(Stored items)
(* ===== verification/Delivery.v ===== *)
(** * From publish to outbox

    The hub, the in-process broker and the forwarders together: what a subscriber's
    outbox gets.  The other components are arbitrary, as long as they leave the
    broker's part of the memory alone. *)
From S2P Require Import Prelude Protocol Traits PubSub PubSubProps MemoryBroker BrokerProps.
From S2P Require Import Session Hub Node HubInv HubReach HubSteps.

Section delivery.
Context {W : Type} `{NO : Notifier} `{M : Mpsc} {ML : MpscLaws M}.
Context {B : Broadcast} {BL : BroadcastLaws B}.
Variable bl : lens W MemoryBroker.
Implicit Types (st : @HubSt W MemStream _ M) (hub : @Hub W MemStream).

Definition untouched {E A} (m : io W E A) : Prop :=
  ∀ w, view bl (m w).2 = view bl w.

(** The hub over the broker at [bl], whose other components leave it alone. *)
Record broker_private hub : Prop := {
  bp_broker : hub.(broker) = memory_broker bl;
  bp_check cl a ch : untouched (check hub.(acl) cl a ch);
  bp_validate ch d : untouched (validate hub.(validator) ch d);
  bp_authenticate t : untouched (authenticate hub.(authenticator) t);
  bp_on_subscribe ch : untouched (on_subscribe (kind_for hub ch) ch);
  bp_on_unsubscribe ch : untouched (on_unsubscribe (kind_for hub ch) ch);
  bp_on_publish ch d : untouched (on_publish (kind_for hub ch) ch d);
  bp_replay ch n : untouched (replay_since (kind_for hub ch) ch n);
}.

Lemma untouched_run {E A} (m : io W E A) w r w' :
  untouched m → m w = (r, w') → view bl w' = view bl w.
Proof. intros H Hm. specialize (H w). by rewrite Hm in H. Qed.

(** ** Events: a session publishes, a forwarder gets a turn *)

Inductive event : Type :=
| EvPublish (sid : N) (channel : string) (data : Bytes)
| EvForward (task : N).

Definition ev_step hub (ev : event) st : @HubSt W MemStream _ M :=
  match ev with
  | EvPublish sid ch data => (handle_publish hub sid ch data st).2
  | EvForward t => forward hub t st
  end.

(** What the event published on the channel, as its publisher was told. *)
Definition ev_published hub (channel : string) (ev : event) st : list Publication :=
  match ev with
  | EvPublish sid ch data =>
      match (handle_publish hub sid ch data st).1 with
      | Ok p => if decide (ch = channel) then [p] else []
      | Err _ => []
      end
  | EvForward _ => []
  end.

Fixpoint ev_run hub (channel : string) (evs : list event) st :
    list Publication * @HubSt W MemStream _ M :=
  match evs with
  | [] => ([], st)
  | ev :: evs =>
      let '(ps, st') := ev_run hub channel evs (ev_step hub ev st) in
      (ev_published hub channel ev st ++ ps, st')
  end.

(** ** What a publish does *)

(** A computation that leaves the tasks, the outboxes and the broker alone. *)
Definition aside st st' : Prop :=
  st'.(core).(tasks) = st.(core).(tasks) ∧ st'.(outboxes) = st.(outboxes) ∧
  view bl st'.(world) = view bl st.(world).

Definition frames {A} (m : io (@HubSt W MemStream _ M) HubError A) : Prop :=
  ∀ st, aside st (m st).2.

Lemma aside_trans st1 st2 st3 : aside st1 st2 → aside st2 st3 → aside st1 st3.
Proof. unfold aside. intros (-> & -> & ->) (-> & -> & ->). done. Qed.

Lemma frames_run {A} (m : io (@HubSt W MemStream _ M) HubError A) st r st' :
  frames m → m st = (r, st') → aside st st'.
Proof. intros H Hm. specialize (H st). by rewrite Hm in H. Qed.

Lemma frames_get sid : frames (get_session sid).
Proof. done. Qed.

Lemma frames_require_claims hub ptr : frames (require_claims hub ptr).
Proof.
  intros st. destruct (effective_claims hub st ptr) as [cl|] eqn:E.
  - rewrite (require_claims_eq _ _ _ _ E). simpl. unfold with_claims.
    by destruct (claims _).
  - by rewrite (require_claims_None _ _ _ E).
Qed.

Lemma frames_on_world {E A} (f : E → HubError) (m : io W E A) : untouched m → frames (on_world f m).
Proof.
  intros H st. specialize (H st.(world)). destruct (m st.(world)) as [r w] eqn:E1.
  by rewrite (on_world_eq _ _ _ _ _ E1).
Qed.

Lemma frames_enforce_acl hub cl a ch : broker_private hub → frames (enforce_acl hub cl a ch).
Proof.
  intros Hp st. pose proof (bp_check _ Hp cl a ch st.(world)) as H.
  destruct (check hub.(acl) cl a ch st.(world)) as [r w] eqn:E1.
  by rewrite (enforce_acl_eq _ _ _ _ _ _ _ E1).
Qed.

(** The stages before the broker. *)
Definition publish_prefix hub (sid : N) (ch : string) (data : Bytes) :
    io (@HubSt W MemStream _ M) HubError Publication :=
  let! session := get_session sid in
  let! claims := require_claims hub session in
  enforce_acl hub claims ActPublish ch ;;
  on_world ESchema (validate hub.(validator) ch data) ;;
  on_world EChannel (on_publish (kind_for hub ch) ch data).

→ Assignment
Output exactly the lines of the data that run from the one containing "on_world ESchema (validate" to the very last line, and no others.

→ Reply
  on_world ESchema (validate hub.(validator) ch data) ;;
  on_world EChannel (on_publish (kind_for hub ch) ch data).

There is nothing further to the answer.